TVMScript It's a way for us to Python The way to represent tensor programs in the form of abstract syntax trees . Notice that this code does not actually correspond to a Python Program , Instead, it corresponds to a tensor program in the compilation process of machine learning .TVMScript The language of is designed to communicate with Python Corresponding to grammar , And in Python On the basis of grammar, additional structure is added to help program analysis and transformation .

print(type(MyModule)) # tvm.ir.module.IRModule

MyModule yes IRModule An example of a data structure , yes A set of tensor functions .

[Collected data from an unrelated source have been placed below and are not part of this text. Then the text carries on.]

(** * RawFile and the sync/async bridge: a shallow embedding

    Source files:
    - [src/architecture/data/files.py]      ([FileExtension], [RawFile])
    - [src/architecture/utils/functions.py] ([fire_and_forget]; [run_sync]
      hands its argument to a second thread and is not embedded)

    Python values are rendered as follows.
    - [bytes] is [list byte]; [str] is [string] (8-bit code points).
    - A [RawFile] instance is an object: a cell of the interpreter's heap,
      named by its index.  Methods take [self] as such an index.
    - Everything a method can touch besides its arguments (heap, file system,
      standard input, clock, importable modules, remote services) is a field
      of [World]; a method is a function [World -> outcome A * World].
    - A raised exception is the [Raise] outcome.
    - Library calls the source makes ([base64], [hashlib], [mimetypes],
      [pathlib]) are written out from the library's documented behaviour;
      [gzip], [validators], [zipfile] and the remote services are
      collaborators: fields of the world that say what each call returns. *)

From Stdlib Require Import ZArith NArith Lia List Bool.
From Stdlib Require Import Strings.Ascii Strings.String Strings.Byte.
From stdpp Require Import base option list gmap strings pretty.

Import ListNotations.
Local Open Scope string_scope.
Local Open Scope list_scope.
Local Open Scope N_scope.

(* ===================================================================== *)
(** * Bytes *)
(* ===================================================================== *)

Module Bytes.

(** Python's [bytes]. *)
Abbreviation bytes := (list byte).

(** [bytes([n & 0xff])]. *)
Definition of_N (n : N) : byte :=
match Byte.of_N (n mod 256) with
| Some b => b
| None => x00
end.

(** A bytes literal [b"..."]. *)
Definition lit (s : string) : bytes := list_byte_of_string s.

(** [n] as [k] bytes, least significant first. *)
Fixpoint le_bytes (k : nat) (n : N) : bytes :=
match k with
| O => []
| S k' => of_N n :: le_bytes k' (N.shiftr n 8)
end.

(** [n] as [k] bytes, most significant first. *)
Definition be_bytes (k : nat) (n : N) : bytes := rev (le_bytes k n).

Fixpoint le_word (bs : bytes) : N :=
match bs with
| [] => 0
| b :: bs' => Byte.to_N b + 256 * le_word bs'
end.

Definition be_word (bs : bytes) : N := le_word (rev bs).

(** The 256 byte values in increasing order. *)
Definition all_bytes : list byte :=
  omap Byte.of_N (map N.of_nat (seq 0 256)).

End Bytes.

Import Bytes.

(* ===================================================================== *)
(** * base64 (the [binascii] routines behind [base64.b64encode] and
      [base64.b64decode]) *)
(* ===================================================================== *)

Module Base64.

Definition BASE64_PAD : byte := "="%byte.

Definition table_b2a_base64 : bytes :=
  lit "ABCDEFGHIJKLMNOPQRSTUVWXYZabcdefghijklmnopqrstuvwxyz0123456789+/".

(** The character of a 6-bit value. *)
Definition b2a (n : N) : byte := nth (N.to_nat n) table_b2a_base64 BASE64_PAD.

(** The 6-bit value of a character, [None] outside the alphabet. *)
Definition a2b (c : byte) : option N :=
  let n := Byte.to_N c in
  if (65 <=? n) && (n <=? 90) then Some (n - 65)
  else if (97 <=? n) && (n <=? 122) then Some (n - 71)
  else if (48 <=? n) && (n <=? 57) then Some (n + 4)
  else if n =? 43 then Some 62
  else if n =? 47 then Some 63
  else None.

(** The four characters of a full 3-byte group. *)
Definition encode_group (x y z : byte) : bytes :=
  let x := Byte.to_N x in
  let y := Byte.to_N y in
  let z := Byte.to_N z in
  [ b2a (N.shiftr x 2);
    b2a (N.lor (N.shiftl (N.land x 3) 4) (N.shiftr y 4));
    b2a (N.lor (N.shiftl (N.land y 15) 2) (N.shiftr z 6));
    b2a (N.land z 63) ].

(** [base64.b64encode(s)]: groups of three bytes become four characters,
    a last group of one or two bytes is padded with [=]. *)
Fixpoint b64encode (s : bytes) : bytes :=
match s with
| [] => []
| [x] =>
    let x := Byte.to_N x in
    [ b2a (N.shiftr x 2); b2a (N.shiftl (N.land x 3) 4);
      BASE64_PAD; BASE64_PAD ]
| [x; y] =>
    let x := Byte.to_N x in
    let y := Byte.to_N y in
    [ b2a (N.shiftr x 2);
      b2a (N.lor (N.shiftl (N.land x 3) 4) (N.shiftr y 4));
      b2a (N.shiftl (N.land y 15) 2);
      BASE64_PAD ]
| x :: y :: z :: rest => encode_group x y z ++ b64encode rest
end.

(** Why [a2b_base64] can fail. *)
Inductive b64_error :=
| OneExtraCharacter (decoded : nat)
| IncorrectPadding.
(** C1, as amended: for every pool that holds a row named [tax_rate], in
    which every row of that name stands for 10 and no named row other than
    [tax_rate] and [rate] has a name that occurs in the formula,
    [calculateFormula("tax_rate + 1")] returns 11, whatever the rows named
    [rate] hold: the names are sorted by length, the longer name is replaced
    first, and the shorter name matches at a boundary only. *)
Theorem longest_name_is_resolved_first data stateTables :
  (exists row, In row (allRows data stateTables) /\ name row = js "tax_rate") ->
  (forall row, In row (allRows data stateTables) ->
     name row = js "tax_rate" -> rowValue row = ofZ 10) ->
  (forall row, In row (allRows data stateTables) ->
     name row = js "tax_rate" \/ name row = js "rate" \/ name row = []
     \/ includes (js "tax_rate + 1") (name row) = false) ->
  calculateFormula (js "tax_rate + 1") data stateTables = Normal (ofZ 11).
Proof.
  intros [row0 [Hin0 Hname0]] Hten Hnames.
  set (e := js "tax_rate + 1").
  set (pool := allRows data stateTables) in *.
  set (l := filter hasName (filter (occursIn e) pool)).
  assert (Hl : forall r, In r l -> In r pool /\ (name r = js "tax_rate" \/ name r = js "rate")).
  { intros r Hr. unfold l in Hr. apply filter_In in Hr. destruct Hr as [Hr Hn].
    apply filter_In in Hr. destruct Hr as [Hr Ho]. split; [exact Hr|].
    destruct (Hnames r Hr) as [H|[H|[H|H]]]; auto.
    - unfold hasName in Hn. rewrite H in Hn. discriminate.
    - unfold occursIn in Ho. fold e in H. congruence. }
  assert (Hrel : relevant (trim e) (buildMap pool) = buildMap l).
  { change (trim e) with e. rewrite relevant_buildMap. unfold l.
    now rewrite buildMap_named. }
  destruct (@sorted_two_names (js "tax_rate") (js "rate") (sort byNameLength l))
    as [la [lb [Hsplit [Hla Hlb]]]].
  - simpl. lia.
  - apply sort_sorted; [apply byNameLength_total | apply byNameLength_trans].
  - intros r Hr. apply sort_In in Hr. now apply Hl.
  - assert (Hsub : forall r, In r la \/ In r lb -> In r pool).
    { intros r Hr. apply Hl. apply (sort_In byNameLength).
      rewrite Hsplit. apply in_app_iff. exact Hr. }
    assert (Hmap : buildMap l
                   = match lb with
                     | [] => [(js "tax_rate", ofZ 10)]
                     | r :: _ => [(js "tax_rate", ofZ 10); (js "rate", rowValue r)]
                     end).
    { unfold buildMap. rewrite Hsplit, fold_left_app.
      rewrite (@fold_addRow_same (js "tax_rate") la []) by (auto; discriminate).
      destruct la as [|r la].
      - exfalso. simpl in Hsplit.
        assert (Hin : In row0 (sort byNameLength l)).
        { apply sort_In. unfold l. apply filter_In. split.
          - apply filter_In. split; [exact Hin0|].
            unfold occursIn. rewrite Hname0. reflexivity.
          - unfold hasName. rewrite Hname0. reflexivity. }
        rewrite Hsplit in Hin. apply Hlb in Hin. rewrite Hname0 in Hin.
        discriminate.
      - cbn [Map_has existsb app].
        assert (Hr10 : rowValue r = ofZ 10).
        { apply Hten; [apply Hsub | apply Hla]; repeat left; reflexivity. }
        rewrite Hr10.
        rewrite (@fold_addRow_same (js "rate") lb) by (auto; discriminate).
        destruct lb; reflexivity. }
    destruct lb as [|r lb].
    + rewrite <- tax_rate_alone. apply calculateFormula_relevant.
      change (relevant (trim e) (buildMap pool)
              = relevant (trim e) (buildMap [tax_rate])).
      rewrite Hrel, Hmap. reflexivity.
    + rewrite <- (tax_rate_with_rate (rowValue r)).
      apply calculateFormula_relevant.
      change (relevant (trim e) (buildMap pool)
              = relevant (trim e)
                  (buildMap [tax_rate; numberRow (js "rate") (rowValue r)])).
      rewrite Hrel, Hmap. reflexivity.
Qed.
(** * Verification of the browser utility module [static/js/main.js]

    The module is a collection of independent helpers (notifications,
    size formatting, URL validation, clipboard access, debounce and
    throttle wrappers, loading-state toggling).  Each helper is embedded
    below as a Rocq function over an explicit model of the part of the
    browser it touches:

    - numbers that the formatting code handles are exact integers and
      exact two-place decimals; on safe integers the division by a power
      of 1024 is exact in IEEE doubles, so the embedding follows the
      arithmetic of the source;
    - the DOM is a heap of element objects addressed by identity;
    - timers are a queue of pending callbacks with a logical clock in
      milliseconds, closures being represented by first-order data;
    - exceptions are an explicit error result. *)

From Stdlib Require Import ZArith NArith Lia Ascii String DecimalString DecimalN.
From Stdlib Require Import QArith Lqa.
From stdpp Require Import base option list gmap strings.

Open Scope Z_scope.

(** ** Strings *)

Module Str.

(** The text after the first decimal point of [s], if [s] has one. *)
Fixpoint after_dot (s : string) : option string :=
  match s with
  | EmptyString => None
  | String c r => if Ascii.eqb c "."%char then Some r else after_dot r
  end.

(** The text before the first decimal point of [s]. *)
Fixpoint before_dot (s : string) : string :=
  match s with
  | EmptyString => EmptyString
  | String c r => if Ascii.eqb c "."%char then EmptyString else String c (before_dot r)
  end.



Fixpoint no_dot (s : string) : bool :=
  match s with
  | EmptyString => true
  | String c r => negb (Ascii.eqb c "."%char) && no_dot r
  end.

(** [ends_with s t]: [t] is a suffix of [s] (JavaScript's [s.endsWith(t)]). *)
Definition ends_with (s t : string) : bool :=
  let n := String.length s in
  let m := String.length t in
  (m <=? n)%nat && String.eqb (String.substring (n - m) m s) t.

End Str.

(** ** formatFileSize *)

Module Format.

Definition k : Z := 1024.

Definition sizes : list string := ["Bytes"; "KB"; "MB"; "GB"; "TB"].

We can go through script Function to get this IRModule Of TVMScript Express . This function is useful for checking between step-by-step program transformations IRModule Very helpful for .

print(MyModule.script())

@tvm.script.ir_module
class Module:
    @tir.prim_func
    def func(A: tir.Buffer[128, "float32"], B: tir.Buffer[128, "float32"], C: tir.Buffer[128, "float32"]) -> None:
        # function attr dict
        tir.func_attr({
    "global_symbol": "main", "tir.noalias": True})
        # body
        # with tir.block("root")
        for i in tir.serial(128):
            with tir.block("C"):
                vi = tir.axis.spatial(128, i)
                tir.reads(A[vi], B[vi])
                tir.writes(C[vi])
                C[vi] = A[vi] + B[vi]

4.3 Compile and run

Use build The function will have a IRModule Into executable functions , among llvm Express CPU As a hardware execution environment .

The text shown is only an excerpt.